- The Washington Times - Thursday, August 29, 2002

Arab League denies Sudan pact is threat

CAIRO Arab League Secretary-General Amr Mussa said yesterday that a Sudanese peace agreement providing for a self-determination referendum in the country's war-torn south is not a danger to Arab security.

The Machakos Protocol "does not constitute a danger to Arab national security, seeing as the government of Sudan, which is a [league] member, is a party to the agreement," Mr. Mussa told reporters after meeting with permanent delegates at the league's Cairo headquarters.

However, Mr. Mussa said the pan-Arab organization has a "duty to protect the unity of Sudan and prevent all factors and developments which might lead to the secession of the south."

Under terms of the protocol signed in Machakos, Kenya, on July 20 between Khartoum and the rebel Sudan People's Liberation Army, southern Sudan will be granted a six-year period of administrative autonomy, followed by a referendum on whether its people wish to remain part of Sudan or secede.

Diplomats and other analysts say Egypt, in particular, fears creation of a new state would increase competition for the Nile waters and make it easier for Islamists to dominate northern Sudan.

Genetically altered food deemed safe to eat

HARARE, Zimbabwe Genetically modified food is safe for people to eat and should be used to fight famine threatening millions in southern Africa, the head of the World Health Organization (WHO) said yesterday.

WHO Director-General Gro Harlem Brundtland said in a statement her organization was "not aware of scientifically documented cases in which the consumption of these foods has had negative human health effects."

An estimated 13 million people face famine in southern Africa, and 300,000 people could die of starvation in the next six months, according to WHO statistics.

But three countries affected by the crisis Mozambique, Zambia and Zimbabwe have raised health and environmental concerns over long-term effects of genetically modified corn that may be included in emergency food aid.
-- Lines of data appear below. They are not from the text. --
Lemma item_roundtrip item index :
  valid_item item → item_from_dict (item_to_dict item) index = Ret item.
Proof.
  intros [Hid Hk Hn Hv [Hu (sch & Hsch & Hne)] [Hs Hlow] Hz Ha Ht Hr (co & Hco & Hc) (mo & Hmo & Hm)].
  destruct item as [id k n v u sha z a t r co' mo']; simpl in *. subst co' mo'.
  assert (∃ d, d = item_to_dict (ManifestItem id k n v u sha z a t r (JObj co) (JObj mo)))
    as [d Hd] by eauto. pose proof Hd as Hd'. unfold item_to_dict in Hd'.
  cbn [mi_conditions mi_metadata] in Hd'. rewrite Hc, Hm in Hd'. rewrite <- Hd.
  assert (∀ f c s, jget f d = JStr s → nonblank s → required_string d f c = Ret s) as Hreq
    by (intros; by apply required_string_Ret).
  unfold item_from_dict. cbv zeta.
  rewrite (Hreq "id" _ id), (content_kind_Ret _ _ k), (Hreq "name" _ n), (Hreq "version" _ v),
    (source_uri_Ret _ _ u sch), (sha256_field_Ret _ _ sha), (size_bytes_Ret _ _ z),
    (Hreq "architecture" _ a), (Hreq "target_os" _ t), (reboot_behavior_Ret _ _ r),
    (json_object_Ret _ "conditions" _ co), (json_object_Ret _ "metadata" _ mo)
    by (done || by rewrite Hd').
  cbn -[stable_json_value PyStr.lower]. by rewrite Hc, Hm, Hlow.
Qed.

Lemma to_dict_roundtrip m : valid_manifest m → from_dict (to_dict m) = Ret m.
Proof.
  destruct m as [v items]. intros [Hv Hi]; simpl in *. subst v. unfold from_dict, to_dict. cbn.
  assert (∀ n, items_from n (item_to_dict <$> items) = Ret items) as ->; [|done].
  induction Hi as [|i items Hi Hl IH]; intros n; [done|].
  cbn [items_from fmap list_fmap]. unfold item_object. cbn [item_to_dict].
  change (JObj _) with (item_to_dict i).
  cbn. by rewrite item_roundtrip, IH.
Qed.

(** ** The order of keys does not matter *)

(** What a reader finds under a key: nothing in both, or the same value. *)
Lemma same_json_assoc o o' k :
  wf_json (JObj o) → same_json (JObj o) (JObj o') →
  match assoc k o, assoc k o' with
  | Some v, Some v' => wf_json v ∧ same_json v v'
  | None, None => True
  | _, _ => False
  end.
Proof.
  intros Hwf Hs. inversion_clear Hwf as [| | | | |? Hnd Hf].
  inversion Hs as [|?|? p ? Hp Ho]; subst.
  { destruct (assoc k o') as [v|] eqn:E; [|done]. split; [|constructor].
    apply assoc_elem in E. rewrite Forall_forall in Hf. by apply (Hf (k, v)). }
  assert (assoc k o = assoc k p) as ->.
  { destruct (assoc k p) as [v|] eqn:E.
    - apply assoc_NoDup; [done|]. rewrite Hp. by apply assoc_elem.
    - apply assoc_None. by rewrite Hp, <- assoc_None. }
  rewrite Hp in Hf. clear Hnd Hp Hs. induction Ho as [|[a x] [b y] p o' [Hk Hv] Ho IH]; [done|].
  inversion_clear Hf. simpl in *. subst b. case_decide; [done|by apply IH].
Qed.

(** Case analysis on two values of the same shape. *)
Ltac same_cases H :=
  match type of H with
  | same_json ?a ?b =>
      let a' := fresh "a" in let b' := fresh "b" in
      set (a' := a) in *; set (b' := b) in *; clearbody a' b';
      destruct a'; inversion H; subst; try done
  end.

Section same_object.
Context (o o' : list (string * json)).
Hypothesis Hwf : wf_json (JObj o).
Hypothesis Hs : same_json (JObj o) (JObj o').

Lemma same_jget k : wf_json (jget k (JObj o)) ∧ same_json (jget k (JObj o)) (jget k (JObj o')).
Proof.
  pose proof (same_json_assoc o o' k Hwf Hs) as H. simpl.
  destruct (assoc k o), (assoc k o'); try done. split; constructor.
Qed.

Lemma same_get_default k d :
  wf_json d → wf_json (get_default k d (JObj o)) ∧
              same_json (get_default k d (JObj o)) (get_default k d (JObj o')).
Proof.
  intros Hd. pose proof (same_json_assoc o o' k Hwf Hs) as H. simpl.
  destruct (assoc k o), (assoc k o'); try done. split; [done|constructor].
Qed.

Lemma same_required_string f c : required_string (JObj o) f c = required_string (JObj o') f c.
Proof.
  unfold required_string. destruct (same_jget f) as [_ H].
  by same_cases H.
Qed.
(** ** Running a statement *)

Section running.
Context `{Clock}.

Lemma run_select {A} (f : tables → A) s : select f s = (Ret (f (tbl s)), s).
Proof. done. Qed.
Lemma run_write f s : write f s = (Ret tt, Store (f (tbl s)) (serials s) (ticks s)).
Proof. done. Qed.
Lemma run_utcnow s : utcnow s = (Ret (clock_at (ticks s)), Store (tbl s) (serials s) (S (ticks s))).
Proof. done. Qed.
Lemma run_nextval T s :
  let n := (default 0 (serials s !! T) + 1)%Z in
  nextval T s = (Ret n, Store (tbl s) (<[T := n]> (serials s)) (ticks s)).
Proof. done. Qed.
Lemma run_require ok e s : require ok e s = if ok (tbl s) then (Ret tt, s) else (Exc e, s).
Proof. done. Qed.
Lemma run_lift {A} (o : outcome A) (s : store) : lift_outcome o s = (o, s).
Proof. done. Qed.
Lemma run_transaction_ret {A} (m : eff store A) s a s' :
  m s = (Ret a, s') → transaction m s = (Ret a, s').
Proof. unfold transaction. by intros ->. Qed.
End running.

#[export] Hint Rewrite @run_select @run_write @run_utcnow @run_nextval @run_require @run_lift : eff.

(** ** The invariant of the store

    What the constraints of the schema say, and what the code adds to them: one default
    sequence at most, and steps numbered from zero without a gap. *)

Definition serial (T : string) (s : store) : Z := default 0%Z (serials s !! T).

Definition keys_of (T : string) (t : tables) : gset Z :=
  if decide (T = "task_sequences") then dom (task_sequences t)
  else if decide (T = "task_sequence_steps") then dom (task_sequence_steps t)
  else if decide (T = "credentials") then dom (credentials t)
  else if decide (T = "provisioning_runs") then dom (provisioning_runs t)
  else if decide (T = "provisioning_run_steps") then dom (provisioning_run_steps t)
  else ∅.
(* ===== verification/LegacySequences.v ===== *)
(** * Editing the legacy sequences

    Every operation of [LegacyStore] keeps the store well-formed; replacing, duplicating
    and deleting sequences do what they say; the handlers of [web/app.py] for sequences;
    the sequences and the credential of a fresh installation. *)

From stdpp Require Import base gmap list strings pretty sorting.
From Stdlib Require Import ZArith Lia Ascii.
From S2P Require Import Prelude Json Text JsonParse Dense LegacyStore.

(** ** Handlers of [web/app.py]

    Bodies are validated by pydantic before a handler runs: a step has a text, a dict
    and a flag. *)

Record step_in : Type := StepIn { si_step_type : string; si_params : list (string * json); si_enabled : bool }.

Definition model_dump (s : step_in) : json :=
  JObj [("step_type", JStr (si_step_type s)); ("params", JObj (si_params s));
        ("enabled", JBool (si_enabled s))].

Definition http_exception (status : Z) (detail : string) : exc :=
  CustomError ("HTTPException " +:+ pretty status) detail.

(** [except psycopg.IntegrityError as e: if _is_unique_violation(e): raise HTTPException(409, ...)] *)
Definition conflict_on_unique {A} (detail : string) (m : eff store A) : eff store A := λ s,
  match m s with
  | (Exc (IntegrityError _), s') => (Exc (http_exception 409 detail), s')
  | r => r
  end.

Section handlers.
Context `{Clock}.

Definition api_sequences_create (name description : string) (is_default produces_autopilot_hash : bool)
    (target_os hash_capture_phase : string) (steps : list step_in) : eff store Z :=
  sid ← conflict_on_unique ("sequence name already exists: " +:+ name)
          (create_sequence name description is_default produces_autopilot_hash target_os
            hash_capture_phase None);
  set_sequence_steps sid (model_dump <$> steps) ;;
  mret sid.

Definition api_sequences_update (seq_id : Z) (u : sequence_update) (steps : option (list step_in)) :
    eff store unit :=
  existing ← get_sequence seq_id;
  match existing with
  | None => raise (http_exception 404 "sequence not found")
  | Some _ =>
      conflict_on_unique ("sequence name already exists: " +:+ default "None" (up_name u))
        (update_sequence seq_id u) ;;
      match steps with Some l => set_sequence_steps seq_id (model_dump <$> l) | None => mret tt end
  end.

Definition api_sequences_duplicate (seq_id : Z) (new_name : string) : eff store Z :=
  existing ← get_sequence seq_id;
  match existing with
  | None => raise (http_exception 404 "sequence not found")
  | Some _ => conflict_on_unique ("sequence name already exists: " +:+ new_name)
                (duplicate_sequence seq_id new_name)
  end.

(** [except SequenceInUse as e: raise HTTPException(409, ...)] *)
Definition api_sequences_delete (seq_id : Z) : eff store unit := λ s,
  match delete_sequence seq_id s with
  | (Exc (CustomError cls detail), s') =>
      if decide (cls = "SequenceInUse") then (Exc (http_exception 409 detail), s')
      else (Exc (CustomError cls detail), s')
  | r => r
  end.
End handlers.

(** ** A loop that counts *)

Lemma leads_for_each `{Clock} {A} (l : list A) body (I : nat → store → Prop) s :
  (∀ i x s, l !! i = Some x → I i s → leads (body x) (λ _, I (S i)) s) → I 0 s →
  leads (for_each l body) (λ _, I (length l)) s.
Proof.
  revert I s. induction l as [|x l IH]; intros I s Hb H0; simpl; [by apply leads_ret|].
  apply leads_bind. eapply leads_mono; [by apply (Hb 0)|]. intros [] s' H1.
  apply (IH (λ i, I (S i))); [|done]. intros i y s'' Hi. by apply (Hb (S i)).
Qed.

(** ** Changes of one table *)

Section changes.
Context `{Clock}.

(** The keys of the tables after inserting into one of them. *)
Ltac keys_solve :=
  intros T'; unfold keys_of; cbn [task_sequences task_sequence_steps credentials vm_provisioning
    answer_iso_cache provisioning_runs provisioning_run_steps on_sequences on_steps on_credentials
    on_vms on_isos on_runs on_run_steps];
  repeat (case_decide; subst; simpl); rewrite ?dom_insert_L; set_solver.

Lemma unused_sequence id s : unused "task_sequences" id s → task_sequences (tbl s) !! id = None.
Proof. intros [_ Hn]. by apply not_elem_of_dom. Qed.
Lemma unused_step id s : unused "task_sequence_steps" id s → task_sequence_steps (tbl s) !! id = None.
Proof. intros [_ Hn]. by apply not_elem_of_dom. Qed.

Lemma wf_insert_sequence id r s :
  wf_store s → unused "task_sequences" id s → no_other ts_name None (ts_name r) (task_sequences (tbl s)) = true →
  ts_is_default r = false → ts_hash_capture_phase r ∈ ["winpe"; "oobe"] →
  wf_store (Store (on_sequences <[id := r]> (tbl s)) (serials s) (ticks s)).
Proof.
  intros [[] Hf] Hid Hn Hd Hp. split; [split; simpl; try assumption|].
  - by apply no_other_unique.
  - intros k1 k2 r1 r2 [[<- <-]|[? H1]]%lookup_insert_Some [[<- <-]|[? H2]]%lookup_insert_Some ??;
      [done|congruence|congruence|by eapply wf_default].
  - by apply map_Forall_insert_2.
  - eapply refers_mono; eauto with safe.
  - eapply refers_mono; eauto with safe.
  - eapply refers_mono; eauto with safe.
  - eapply keys_of_insert; [done..|]. keys_solve.
Qed.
Zambia has said it no longer would allow genetically modified food into the country.

Weekly notes

Central African Republic Premier Martin Ziguele has accused Chad of sending troops into its territory in an act of "provocation," state radio reports. Mr. Ziguele said Chadian troops were in Moyenne-Sido, a town four miles inside the Central African Republic, and were "pushing us for a confrontation." The West African regional grouping ECOWAS hopes to convene peace talks on the Liberian civil war within a month. Diarra Shek, deputy executive secretary of the Economic Community of West African States said talks would aim at bringing about a cease-fire between the government of President Charles Taylor and rebels calling themselves Liberians United for Reconciliation and Democracy.